W32/CaddyWiper.NCX!tr

Analysis

W32/CaddyWiper.NCX!tr is a generic detection for a trojan.
Since this is a generic detection, malware that are detected as W32/CaddyWiper.NCX!tr may have varying behaviour.
Below are some of its observed characteristics/behaviours:

• This data wiper malware, known as "CaddyWiper", is one of the many data wiping malware that was discovered on machines across multiple Ukranian organizations.


• The data wiper will first call DSRoleGetPrimaryDomainInformation to determine the machine role of the infected system. After it determines that the system is not a domain controller, it will continue on. The malware will traverse through the drives, "C:\Users" to "Z:\", and wipe out the data.
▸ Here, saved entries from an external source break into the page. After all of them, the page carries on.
Definition decode_complex (l : eval_input_layout) (Input : list Z) (s : eval_state) : decoded :=
  let InputLength := Z.of_nat (length Input) in
  let Offset := after_name l + 8 in
  if InputLength <? Offset then decode_fails s
  else
    Size ← load_le Input 4 (after_name l);
    if InputLength <? Size then decode_fails s
    else
      Path ← method_path l Input;
      ArgumentCount ← load_le Input 4 (after_name l + 4);
      '(Status, Args, s) ← UacpiNtArgumentsToObjects Input Offset ArgumentCount (InputLength - Offset) 0 s;
      Done (Status, Path, Args, s).

(** [Input] is the InputLength bytes the caller gave. *)
Definition UacpiNtDecodeEvalInput (Input : list Z) (s : eval_state) : decoded :=
  if Z.of_nat (length Input) <? 4 then decode_fails s
  else
    Signature ← load_le Input 4 0;
    if Signature =? ACPI_EVAL_INPUT_BUFFER_SIGNATURE then decode_plain original_input Input s
    else if Signature =? ACPI_EVAL_INPUT_BUFFER_SIMPLE_INTEGER_SIGNATURE then decode_integer original_input Input s
    else if Signature =? ACPI_EVAL_INPUT_BUFFER_SIMPLE_STRING_SIGNATURE then decode_string original_input Input s
    else if Signature =? ACPI_EVAL_INPUT_BUFFER_COMPLEX_SIGNATURE then decode_complex original_input Input s
    else if Signature =? ACPI_EVAL_INPUT_BUFFER_SIGNATURE_EX then decode_plain ex_input Input s
    else if Signature =? ACPI_EVAL_INPUT_BUFFER_SIMPLE_INTEGER_SIGNATURE_EX then decode_integer ex_input Input s
    else if Signature =? ACPI_EVAL_INPUT_BUFFER_SIMPLE_STRING_SIGNATURE_EX then decode_string ex_input Input s
    else if Signature =? ACPI_EVAL_INPUT_BUFFER_COMPLEX_SIGNATURE_EX then decode_complex ex_input Input s
    else decode_fails s.

(** ** The output *)

(** The objects that become arguments and the depth they are at: the elements of
    a package, or the result itself. *)
Definition output_objects (Result : uacpi_object) : list uacpi_object * Z :=
  match uacpi_object_get_package Result with
  | Some Objects => (take (Z.to_nat (u32 (Z.of_nat (length Objects)))) Objects, 1)
  | None => ([Result], 0)
  end.

Definition store_output_header (Length Count : Z) (Buffer : list Z) : run (list Z) :=
  Buffer ← store_bytes Buffer 0 (le_field 4 ACPI_EVAL_OUTPUT_BUFFER_SIGNATURE);
  Buffer ← store_bytes Buffer 4 (le_field 4 Length);
  store_bytes Buffer 8 (le_field 4 Count).

(** [Output] is the system buffer, NULL for a call without buffers. *)
Definition UacpiNtWriteEvalOutput (Result : uacpi_object) (Output : option (list Z)) (OutputLength : Z)
  : run (NTSTATUS * Z * option (list Z)) :=
  let '(Objects, Depth) := output_objects Result in
  let '(Status, Required) := sum_sizes (fun o => UacpiNtObjectWireSize o Depth) Objects OUTPUT_Argument in
  if negb (NT_SUCCESS Status) then Done (Status, 0, Output)
  else
    match Output with
    | None => Done (STATUS_BUFFER_TOO_SMALL, 0, None)
    | Some Buffer =>
        if OutputLength <? OUTPUT_Argument then Done (STATUS_BUFFER_TOO_SMALL, 0, Output)
        else if OutputLength <? Required then
          Buffer ← store_output_header Required 0 Buffer;
          Done (STATUS_BUFFER_OVERFLOW, OUTPUT_Argument, Some Buffer)
        else
          Buffer ← store_output_header Required (Z.of_nat (length Objects)) Buffer;
          '(Status, _, Buffer) ← write_arguments UacpiNtObjectToArgument Objects OUTPUT_Argument 0 Buffer;
          if negb (NT_SUCCESS Status) then Done (Status, 0, Some Buffer)
          else Done (STATUS_SUCCESS, Required, Some Buffer)
    end.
It will then move on to cycle through the physical drives, going from 9-0, destroying the data on the drive partitions by overwriting the first 1920 bytes with 0's.
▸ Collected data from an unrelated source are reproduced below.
Lemma find_apic_exact es tail : madt_stops tail -> forall fuel pre P,
  (length (flat_map madt_bytes es ++ tail) <= fuel)%nat ->
  find_apic_id fuel (pre ++ flat_map madt_bytes es ++ tail) (Z.of_nat (length pre)) P = Done (head (omap (apic_of P) es)).
Proof.
  intros Hs. induction es as [|e es IH]; intros fuel pre P Hf; [by apply find_apic_stops|].
  cbn [flat_map] in *. rewrite <- app_assoc in *. rewrite length_app in Hf.
  assert (2 <= length (madt_bytes e))%nat by (unfold madt_bytes; simpl; lia).
  destruct fuel as [|fuel]; [lia|]. rewrite find_apic_entry. simpl. destruct (apic_of P e) as [id|]; [done|].
  specialize (IH fuel (pre ++ madt_bytes e) P ltac:(lia)).
  by rewrite <- !app_assoc, length_app, Nat2Z.inj_add in IH.
Qed.

Definition madt_is_bytes (Madt : option (list Z)) : Prop := match Madt with Some b => Forall is_byte b | None => True end.

Lemma apic_id_total Madt P : madt_is_bytes Madt -> exists o, UacpiNtFindInitialApicId Madt P = Done o.
Proof.
  destruct Madt as [b|]; [|by exists None]. intros Hb. destruct (madt_cut b Hb) as (es & tail & E & Ht).
  eexists. simpl. rewrite E at 2. apply (find_apic_exact es tail Ht (length b) [] P). by rewrite <- E.
Qed.

Lemma length_processor_fields Info : length (processor_fields Info) = 12%nat.
Proof. by destruct Info as [[[a b] c]|]. Qed.

(** The reply to a kernel caller on a processor: as much as there is room for. *)
Lemma processor_info_result Node Madt i c b :
  cn_Code i = UACPINT_IOCTL_GET_PROCESSOR_OBJ_INFO -> cn_KernelMode i = true -> usable i -> cn_Buffer i = Some b ->
  madt_is_bytes Madt -> 12 <= cn_OutputLength i ->
  let Info := if Node =? NULL then None else UacpiNtGetProcessorInfo Node in
  exists o, match Info with
    | Some (Id, _, _) => UacpiNtFindInitialApicId Madt (u8 Id) = Done o
    | None => o = None
    end /\
  let reply := if cn_OutputLength i <? 16 then processor_fields Info
               else processor_fields Info ++ le_field 4 (default 0xFFFFFFFF o) in
  UacpiNtProcessorObjInfo true Node Madt i c =
    complete_answer (Done (STATUS_SUCCESS, Z.of_nat (length reply), Some (reply ++ drop (length reply) b))) i c.
Proof.
  intros Hcode Hk [Hc _] Eb Hm H12 Info. unfold UacpiNtProcessorObjInfo. rewrite Hcode, Z.eqb_refl, Hk, Eb.
  simpl negb. cbv iota zeta. simpl orb. cbv iota. rewrite Eb in Hc. destruct Hc as (HI & HI2 & HO & _).
  unfold PROCESSOR_OBJ_INFO_ApicId, sizeof_PROCESSOR_OBJ_INFO. fold Info.
  destruct (_ <? 12) eqn:E; bool_prop; [lia|].
  assert (exists o, match Info with Some (Id, _, _) => UacpiNtFindInitialApicId Madt (u8 Id) = Done o | None => o = None end) as [o Ho].
  { destruct Info as [[[Id ?] ?]|]; [by apply apic_id_total|by exists None]. }
  exists o. split; [done|].
  assert ((match Info with Some (Id, _, _) => UacpiNtFindInitialApicId Madt (u8 Id) | None => Done None end) = Done o) as Ef.
  { destruct Info as [[[Id ?] ?]|]; [done|by subst]. }
  assert (forall n, 12 <= n -> n <= cn_OutputLength i ->
    (b ← store_bytes b 0 (zeroes n); store_bytes b 0 (processor_fields Info)) =
      Done (processor_fields Info ++ replicate (Z.to_nat n - 12) 0 ++ drop (Z.to_nat n) b)) as Hz.
  { intros n Hn Hb. unfold zeroes. rewrite <- (take_drop (Z.to_nat n) b) at 1.
    rewrite (store_bytes_at [] (take (Z.to_nat n) b) (drop (Z.to_nat n) b)) by (rewrite ?length_take, ?length_replicate; lia || done).
    cbn [mbind run_bind app]. replace (Z.to_nat n) with (12 + (Z.to_nat n - 12))%nat at 1 by lia.
    rewrite replicate_add, <- app_assoc.
    apply (store_bytes_at [] (replicate 12 0)); [by rewrite length_processor_fields|done]. }
  destruct (_ <? 16) eqn:E16; bool_prop.
  - destruct (16 <=? _) eqn:E2; bool_prop; [lia|]. specialize (Hz 12 ltac:(lia) ltac:(lia)).
    destruct (store_bytes b 0 _) as [|b']; [done|]. cbn [mbind run_bind] in *. rewrite Hz. cbn [mbind run_bind].
    cbv zeta. rewrite length_processor_fields. done.
  - destruct (16 <=? _) eqn:E2; bool_prop; [|lia]. specialize (Hz 16 ltac:(lia) ltac:(lia)).
    destruct (store_bytes b 0 _) as [|b']; [done|]. cbn [mbind run_bind] in *. rewrite Hz. cbn [mbind run_bind].
    rewrite Ef. cbn [mbind run_bind]. cbv zeta. rewrite length_app, length_processor_fields, length_le_field.
    rewrite (store_bytes_at (processor_fields Info) (replicate 4 0) (drop 16 b)) by (by rewrite ?length_processor_fields).
    cbn [mbind run_bind]. by rewrite <- app_assoc.
Qed.

Lemma processor_serves Ready Node Madt IsProcessor i c : madt_is_bytes Madt -> usable i ->
  exists d i' c', UacpiNtProcessorObjInfo IsProcessor Node Madt i c = Done (d, i', c') /\
    match d with Some st => served st Ready Node i i' c c' | None => i' = i /\ c' = c end.
Proof.
  intros Hm Hu. pose proof Hu as [Hc _].
  assert (forall a, answer_fits (cn_Buffer i) (cn_OutputLength i) a ->
    exists d i' c', complete_answer a i c = Done (d, i', c') /\
      match d with Some st => served st Ready Node i i' c c' | None => i' = i /\ c' = c end) as Hans.
  { intros a Ha. destruct (answer_serves Ready Node a i c c Hu Ha (holds_refl c) eq_refl) as (st & i' & c' & E & Hs).
    by exists (Some st), i', c'. }
  destruct (cn_Code i =? UACPINT_IOCTL_GET_PROCESSOR_OBJ_INFO) eqn:E1; [|by unfold UacpiNtProcessorObjInfo; rewrite E1; eexists _, _, _].
  destruct IsProcessor; [|unfold UacpiNtProcessorObjInfo; rewrite orb_true_r; by eexists _, _, _].
  destruct (cn_KernelMode i) eqn:E2;
    [|unfold UacpiNtProcessorObjInfo; rewrite E1, E2; apply Hans; by eapply refused_fits].
  destruct (cn_Buffer i) as [b|] eqn:Eb;
    [|unfold UacpiNtProcessorObjInfo; rewrite E1, E2, Eb; apply Hans; by eapply refused_fits].
  destruct (decide (12 <= cn_OutputLength i)) as [H12|H12].
  2:{ unfold UacpiNtProcessorObjInfo. rewrite E1, E2, Eb. simpl negb. cbv iota zeta. simpl orb. cbv iota.
      unfold PROCESSOR_OBJ_INFO_ApicId. destruct (_ <? 12) eqn:E; bool_prop; [|lia].
      apply Hans. by eapply refused_fits. }
  apply Z.eqb_eq in E1.
  destruct (processor_info_result Node Madt i c b E1 E2 Hu Eb Hm H12) as (o & _ & ->). apply Hans.
  set (reply := if _ <? 16 then _ else _). destruct Hc as (HI & HI2 & HO & _).
  assert (Z.of_nat (length reply) <= cn_OutputLength i).
  { unfold reply. destruct (_ <? 16) eqn:E; bool_prop; rewrite ?length_app, length_processor_fields, ?length_le_field; lia. }
  eexists _, _, _. split; [done|]. split; [lia|]. rewrite length_app, length_drop. split; [lia|].
  rewrite (drop_past _ _ (length reply)), drop_drop by lia. f_equal. lia.
Qed.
• Upon reboot of the system, an error message of "boot failure" will be displayed.


• Below are images of the malware:
  

  Figure 1: Error message after execution.

  
  

  Figure 2: Screen upon reboot after execution of malware.

  
  


• Following are some of the near/exact IOCs/file hash associated with this detection:
  
  • Md5: 42e52b8daf63e6e26c3aa91e7e971492
    Sha256: a294620543334a721a2ae8eaaf9680a0786f4b9a216d75b55cfd28f39e9430ea
  • Md5: 728f13a93b62699e8f94f2d14a989bac
    Sha256: b66b179eac03afafdc69f62c207819eceecfbf994c9efa464fda0d2ba44fe2d7

Recommended Action

• Make sure that your FortiGate/FortiClient system is using the latest AV database.
• Quarantine/delete files that are detected and replace infected files with clean backup copies.